Many of the turtles in our study commonly occurred in close proximity to one or both of the major roads that occur parallel with and perpendicular to the stream. Some individuals may have directly crossed from one side of a road to the other at least once. Because a bridge over the stream allows turtles to pass underneath a section of one of the roads and access habitat on both sides, we cannot be certain to what extent, if at all, the telemetered wood turtles crossed over either road. However, we observed numerous non-telemetered wood turtles on these roads during our 7-yr study period, including one injured and 14 dead individuals, and have observed others in the years since, confirming that vehicle collisions are a persistent threat to this population. Road mortality is one of the greatest contributors to population declines of North American freshwater turtles (Gibbs and Shriver 2002; Steen et al. 2006), including the wood turtle (Jones et al. 2018). Wood turtles are considered highly vulnerable to vehicle collisions wherever the two occur in close proximity (Steen et al. 2006; Jones et al. 2018), raising concerns about the long-term viability of our study population even if all other habitat requirements are met. Dry passage culverts, roadside fencing, and seasonal signage to motorists can be effective measures for reducing vehicle mortality of wood turtles (Jones et al. 2018) and should be considered by the transportation agencies that manage the roads in our study area.
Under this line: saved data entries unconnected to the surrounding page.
Lemma translate_miss_spec :
  is_u64 gva ->
  let '(m', mem', r) := translate_miss m mem gva access pl mstatus size pmp in
  miss_outcome m' mem' r.
Proof.
  intros Hg. unfold translate_miss. pose proof (walk_spec Hg) as Hw.
  destruct (walk_page_table (count_miss m) mem gva access pmp pl) as [l|x].
  2: { split; [|intros _; apply same_tables_refl]. split; [done|].
       destruct Hw as [[-> Hno]|?]; [left|by right]. split_and!; [done|done|].
       intros pa (level & e & Hcan & Hr & _). by eapply Hno. }
  destruct Hw as (level & e & Hl & Hcan & Hr & ->).
  pose proof (reaches_same m mem mem gva _ _ level e (same_tables_refl mem) (root_aligned m) Hr) as [_ He].
  pose proof (check_perm_spec access pl (view_at m mem e) mstatus) as Hp. cbn [leaf_flags leaf_at].
  destruct (check_perm _ _ _ _) as [u|x].
  2: { split; [|intros _; apply same_tables_refl]. split; [done|]. left. destruct Hp as [-> Hno].
       split_and!; [done|done|]. intros pa (level' & e' & _ & Hr' & Ha & _).
       destruct (reaches_det m mem gva _ _ _ _ _ _ Hr Hr') as [-> ->]. done. }
  pose proof (update_leaf_spec level e He) as Hu. destruct (update_leaf _ _ _ _ _) as [mem'|x].
  2: { split; [|intros _; apply same_tables_refl]. split; [done|]. by right. }
  assert (Hs : leaf_plain -> same_tables mem mem') by (intros Hpl; apply Hu; by eapply Hpl).
  destruct (pmp_check pmp _ size access pl) as [u'|x] eqn:Ep.
  - split; [|done]. exists level, e. split_and!; try done; [|by apply Hu].
    split_and!; try done. by rewrite <- leaf_pa_eq by (done || by eapply reaches_leaf).
  - apply pmp_check_err in Ep as [Hn ->]. split; [|done]. split; [done|]. by right.
Qed.

End Miss.

(** ** Pages *)

Lemma page_of_eq (gva : Z) : is_u64 gva -> page_of gva = gva / 4096 * 4096.
Proof. intros Hg. unfold page_of, PAGE_MASK, PAGE_SIZE. by apply (land_bnot_ones gva 12). Qed.

Lemma page_of_inj (g g' : Z) : is_u64 g -> is_u64 g' -> page_of g = page_of g' -> g / 4096 = g' / 4096.
Proof. intros Hg Hg'. rewrite !page_of_eq by done. lia. Qed.

Lemma page_of_valid (gva : Z) : is_u64 gva -> page_of gva <> TLB_INVALID_TAG.
Proof.
  intros Hg. rewrite page_of_eq by done. unfold TLB_INVALID_TAG, u64_max. intros E.
  assert (Hm : (gva / 4096 * 4096) mod 4096 = (2 ^ 64 - 1) mod 4096) by (by rewrite E).
  by rewrite Z_mod_mult in Hm.
Qed.

(** The frame of a page under a leaf. *)
Definition page_frame (v : Z) (level : nat) (vpn : Z) : Z :=
  if Z.testbit v 63 then ppn_of v / 16 * 16 + vpn mod 16
  else ppn_of v + vpn mod 2 ^ (9 * Z.of_nat level).

Lemma mod_split (g k : Z) : 0 <= k -> g mod 2 ^ (12 + k) = (g / 4096) mod 2 ^ k * 4096 + g mod 4096.
Proof.
  intros Hk. rewrite Z.pow_add_r by lia. change (2 ^ 12) with 4096.
  rewrite Z.rem_mul_r by (try apply Z.pow_nonzero; lia). lia.
Qed.

Lemma phys_addr_page (v : Z) (level : nat) (g : Z) :
  phys_addr v level g = page_frame v level (g / 4096) * 4096 + g mod 4096.
Proof.
  unfold phys_addr, page_frame. destruct (Z.testbit v 63).
  - pose proof (mod_split g 4 ltac:(lia)) as E. change (2 ^ (12 + 4)) with 65536 in E.
    change (2 ^ 4) with 16 in E. rewrite E. lia.
  - rewrite mod_split by lia. lia.
Qed.

Lemma phys_addr_shr (v : Z) (level : nat) (g : Z) :
  shr (phys_addr v level g) 12 = page_frame v level (g / 4096).
Proof.
  rewrite phys_addr_page. unfold shr. rewrite Z.shiftr_div_pow2 by lia. change (2 ^ 12) with 4096.
  rewrite Z.div_add_l by lia. rewrite (Z.div_small (g mod 4096)) by (apply Z.mod_pos_bound; lia). lia.
Qed.

Section SamePage.
Context {M : Type} `{PhysMem M}.
Context (m : Mmu) (mem : M) (g g' : Z) (Hp : g / 4096 = g' / 4096).

Lemma entry_addr_page (a : Z) (level : nat) : entry_addr a g' level = entry_addr a g level.
Proof.
  unfold entry_addr. rewrite Z.pow_add_r by lia. change (2 ^ 12) with 4096.
  rewrite <- !Z.div_div by (try apply Z.pow_pos_nonneg; lia). by rewrite Hp.
Qed.

Lemma reaches_page n a level e : reaches m mem g n a level e -> reaches m mem g' n a level e.
Proof.
  induction 1 as [level a Hl|level a level' e Hptr _ IH].
  - rewrite <- entry_addr_page. constructor. by rewrite entry_addr_page.
  - apply reach_next; by rewrite entry_addr_page.
Qed.

Lemma bits_page (i : Z) : 12 <= i -> Z.testbit g' i = Z.testbit g i.
Proof.
  intros Hi. replace i with (i - 12 + 12) by lia. rewrite <- !Z.shiftr_spec by lia.
  rewrite !Z.shiftr_div_pow2 by lia. change (2 ^ 12) with 4096. by rewrite Hp.
Qed.

Lemma canonical_page : canonical m g -> canonical m g'.
Proof.
  intros [H1 H2]. split; intros E i Hi; rewrite !bits_page by lia; [by apply H1|by apply H2].
Qed.

(** A mapping of one address of the page is one of every other. *)
Lemma maps_at_page pl mstatus access level e pa :
  maps_at m mem pl mstatus g access level e pa ->
  maps_at m mem pl mstatus g' access level e (pa / 4096 * 4096 + g' mod 4096).
Proof.
  intros (Hc & Hr & Ha & ->). split_and!; [by apply canonical_page|by apply reaches_page|done|].
  pose proof (phys_addr_shr (view_at m mem e) level g) as Es. unfold shr in Es.
  rewrite Z.shiftr_div_pow2 in Es by lia. change (2 ^ 12) with 4096 in Es.
  by rewrite Es, (phys_addr_page _ _ g'), Hp.
Qed.

End SamePage.

(** ** The TLB caches translations *)

Lemma tlb_index_bound (va : Z) : (tlb_index va < TLB_SIZE)%nat.
Proof.
  unfold tlb_index, TLB_SIZE. change 255 with (2 ^ 8 - 1). rewrite land_pow2_mod by lia.
  pose proof (Z.mod_pos_bound (Z.lxor (shr va 12) (shr (shr va 12) 8)) (2 ^ 8)). lia.
Qed.

(** [Q] holds of every entry that is hit, for the addresses and accesses that hit
    it. *)
Definition tlb_all (Q : Z -> AccessType -> TlbEntry -> Prop) (m : Mmu) : Prop :=
  length (tlb m) = TLB_SIZE /\
  forall access gva, is_u64 gva -> tag_for access (entry_at m gva) = page_of gva ->
    Q gva access (entry_at m gva).

(** Every hit leads to the byte [R] relates the address to. *)
Definition tlb_ok (R : Z -> AccessType -> Z -> Prop) : Mmu -> Prop :=
  tlb_all (fun gva access e => R gva access (phys_page e * 4096 + gva mod 4096)).

Lemma tlb_all_impl (Q Q' : Z -> AccessType -> TlbEntry -> Prop) (m : Mmu) :
  (forall gva access e, Q gva access e -> Q' gva access e) -> tlb_all Q m -> tlb_all Q' m.
Proof. intros Hi [Hl Ht]. split; [done|]. intros. by apply Hi, Ht. Qed.

Lemma tlb_ok_impl (R R' : Z -> AccessType -> Z -> Prop) (m : Mmu) :
  (forall gva access pa, R gva access pa -> R' gva access pa) -> tlb_ok R m -> tlb_ok R' m.
Proof. intros Hi. apply tlb_all_impl. intros. by apply Hi. Qed.

Lemma entry_at_upd (m : Mmu) (g gva : Z) (f : TlbEntry -> TlbEntry) :
  length (tlb m) = TLB_SIZE ->
  entry_at (upd_entry gva f m) g
  = if decide (tlb_index g = tlb_index gva) then f (entry_at m g) else entry_at m g.
Proof.
  intros Hl. unfold entry_at, upd_entry. cbn [tlb set_tlb]. rewrite !nth_lookup.
  case_decide as E; [|by rewrite list_lookup_alter_ne by congruence].
  rewrite E, list_lookup_alter_eq. pose proof (tlb_index_bound gva).
  destruct (lookup_lt_is_Some_2 (tlb m) (tlb_index gva)) as [e He]; [lia|]. by rewrite He.
Qed.

Lemma length_upd (gva : Z) (f : TlbEntry -> TlbEntry) (m : Mmu) :
  length (tlb (upd_entry gva f m)) = length (tlb m).
Proof. apply length_alter. Qed.

(** An update keeps the property when the new entry has it. *)
Lemma tlb_all_upd Q (m : Mmu) (gva : Z) (f : TlbEntry -> TlbEntry) :
  tlb_all Q m ->
  (forall access g, is_u64 g -> tlb_index g = tlb_index gva ->
     tag_for access (f (entry_at m g)) = page_of g -> Q g access (f (entry_at m g))) ->
  tlb_all Q (upd_entry gva f m).
Proof.
  intros [Hl Ht] Hf. split; [by rewrite length_upd|]. intros access g Hg.
  rewrite entry_at_upd by done. case_decide; [by apply Hf|by apply Ht].
Qed.

Lemma untag_no_hit access e g : is_u64 g -> tag_for access (untag e) <> page_of g.
Proof. intros Hg E. apply (page_of_valid g Hg). by destruct access. Qed.

Lemma tlb_all_flush Q (m : Mmu) : length (tlb m) = TLB_SIZE -> tlb_all Q (flush m).
Proof.
  intros Hl. split; [cbn; by rewrite length_fmap|]. intros access g Hg Et. exfalso.
  unfold entry_at, flush in Et. cbn [tlb set_buf set_tlb] in Et.
  rewrite nth_lookup, list_lookup_fmap in Et. pose proof (tlb_index_bound g).
  destruct (lookup_lt_is_Some_2 (tlb m) (tlb_index g)) as [e He]; [lia|].
  rewrite He in Et. by apply (untag_no_hit access e g Hg).
Qed.

Lemma tlb_all_flush_page Q (m : Mmu) (vpn : Z) : tlb_all Q m -> tlb_all Q (flush_page vpn m).
Proof.
  intros Hok. apply tlb_all_upd; [done|]. intros access g Hg Hi. case_if.
  - intros E. by apply untag_no_hit in E.
  - by apply Hok.
Qed.

Lemma tlb_ok_fill_addend R (m : Mmu) (gva v : Z) : tlb_ok R m -> tlb_ok R (fill_addend gva v m).
Proof.
  intros Hok. apply tlb_all_upd; [done|]. intros access g Hg Hi Et.
  apply (proj2 Hok access g Hg). by destruct access.
Qed.

(** A bare-mode fill, where every address is its own translation. *)
Lemma tlb_ok_fill_identity R (m : Mmu) (gva v : Z) :
  is_u64 gva -> tlb_ok R m -> (forall g access, R g access g) -> tlb_ok R (fill_identity gva v m).
Proof.
  intros Hgva Hok HR. apply tlb_all_upd; [done|]. intros access g Hg Hi Et.
  assert (Ep : page_of gva = page_of g).
  { pose proof (page_of_valid g Hg). by destruct access; cbn in Et; case_if_in Et. }
  apply page_of_inj in Ep; [|done|done]. cbn [phys_page]. unfold shr.
  rewrite Z.shiftr_div_pow2 by lia. change (2 ^ 12) with 4096. rewrite Ep.
  rewrite Z.mul_comm, <- Z.div_mod by lia. apply HR.
Qed.

(** *** A refill caches the translation it made *)

Lemma view_low (m : Mmu) (pte i : Z) :
  0 <= i < 59 -> Z.testbit (pte_standard_view m pte) i = Z.testbit pte i.
Proof.
  intros Hi. unfold pte_standard_view. destruct (ext_xtheadmaee m); [|done].
  rewrite Z.land_spec, testbit_bnot by lia.
  assert (Ha : Z.testbit PTE_THEAD_MAEE_ATTRS i = false).
  { change PTE_THEAD_MAEE_ATTRS with (Z.shiftl 31 59). rewrite Z.shiftl_spec by lia.
    apply Z.testbit_neg_r. lia. }
  assert (Hm : Z.testbit (thead_maee_attr_mask m pte) i = false).
  { unfold thead_maee_attr_mask. case_if; [|done]. by rewrite Z.land_spec, Ha. }
  rewrite Hm. destruct (Z.leb_spec 0 i), (Z.ltb_spec i 64); try lia. by rewrite andb_true_r.
Qed.

Section Coherent.
Context {M : Type} `{PhysMemLaws M}.
Context (pl : PrivLevel) (mstatus : Z).

(** What a hit may rely on.  The execute tag is set from the page's execute bit
    alone, so for a supervisor it may lead to a user page. *)
Definition tlb_maps (m : Mmu) (mem : M) (gva : Z) (access : AccessType) (pa : Z) : Prop :=
  maps m mem pl mstatus gva access pa \/
  access = Execute /\ pl = Supervisor /\ maps m mem Machine mstatus gva Execute pa.

Lemma maps_mono (m m' : Mmu) (mem mem' : M) p gva access pa :
  same_cfg m m' -> same_tables mem mem' ->
  maps m mem p mstatus gva access pa -> maps m' mem' p mstatus gva access pa.
Proof.
  intros Hc Hs (level & e & Hm). apply (maps_cfg m); [done|]. exists level, e.
  by apply (maps_at_same m mem).
Qed.

Lemma tlb_maps_mono (m m' : Mmu) (mem mem' : M) gva access pa :
  same_cfg m m' -> same_tables mem mem' ->
  tlb_maps m mem gva access pa -> tlb_maps m' mem' gva access pa.
Proof.
  intros Hc Hs [Hm|(-> & -> & Hm)]; [left|right; split_and!; [done|done|]];
    by apply (maps_mono m m' mem mem').
Qed.

(** The tags a refill sets are those of allowed accesses. *)
Lemma refill_allowed (v : Z) (access access' : AccessType) (gva pa asid_ pg : Z) (e : TlbEntry) (f g : Z) :
  is_u64 g -> allowed v access pl mstatus ->
  (forall i, 1 <= i <= 4 -> Z.testbit f i = Z.testbit v i) ->
  tag_for access' (refill gva pa (Z.land f 0xFF) asid_ pg mstatus e) = page_of g ->
  page_of gva = page_of g /\
  (allowed v access' pl mstatus \/
   access' = Execute /\ pl = Supervisor /\ allowed v Execute Machine mstatus).
Proof.
  intros Hg Ha Hf. pose proof (page_of_valid g Hg) as Hv. unfold refill, allowed in *.
  change PTE_R with (2 ^ 1). change PTE_W with (2 ^ 2). change PTE_X with (2 ^ 3).
  change PTE_D with (2 ^ 7). change MSTATUS_MXR with (2 ^ 19).
  rewrite !flag_bit, has_pow2, !Hf by lia.
  destruct Ha as [_ Ha]. destruct access'; cbn [tag_for addr_read addr_write addr_code].
  - destruct (Z.testbit v 1 || _) eqn:Eb; intros E; [|congruence]. split; [congruence|left].
    rewrite orb_true_iff, andb_true_iff in Eb. split; [done|]. destruct pl; naive_solver.
  - destruct (Z.testbit v 2 && _) eqn:Eb; intros E; [|congruence]. split; [congruence|left].
    apply andb_true_iff in Eb as [Eb _]. split; [done|]. destruct pl; naive_solver.
  - destruct (Z.testbit v 3) eqn:Eb; intros E; [|congruence]. split; [congruence|].
    destruct pl; [by left|by right|by left].
Qed.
Successful conservation of the wood turtle will depend on meeting the species' full habitat needs in the face of increasing development pressure while also minimizing road mortality and other direct anthropogenic impacts. This pursuit requires a sound understanding of the wood turtle's movement patterns and area requirements throughout its broad geographic range. Here, in the central portion of its range, we have shown that wood turtles have smaller area requirements than what has been found in studies to the north and greater area requirements than to the south, they exhibit strong home range but weak hibernaculum fidelity from year to year, and they commonly come in close proximity to the roads intersecting and bordering a stream corridor. The movements of the turtles we studied suggest that habitat acquisition and conservation efforts for wood turtles in this part of their range should consider that males (the wider-ranging sex) utilize an average area of 5.3 ha annually to meet their resource requirements (although much smaller and larger annual home ranges are also common); that buffers of at least 116 m surrounding their home stream/river should be protected from development and other impactful human activities; that habitats that are distant from roads should be prioritized; and measures that facilitate safe passage beneath roads should be implemented whenever roads are present near occupied wood turtle habitat. The states of New York and Connecticut, where we conducted our study, currently do not afford wood turtle habitat any standalone regulatory protection and impose buffers of only 100 ft (30.5 m) around streams to protect water quality. Our results indicate that these stream buffers are inadequate to maintain sufficient upland habitat for wood turtles and that regulatory protection of wood turtle habitat should be considered by these states to help sustain their wood turtle populations.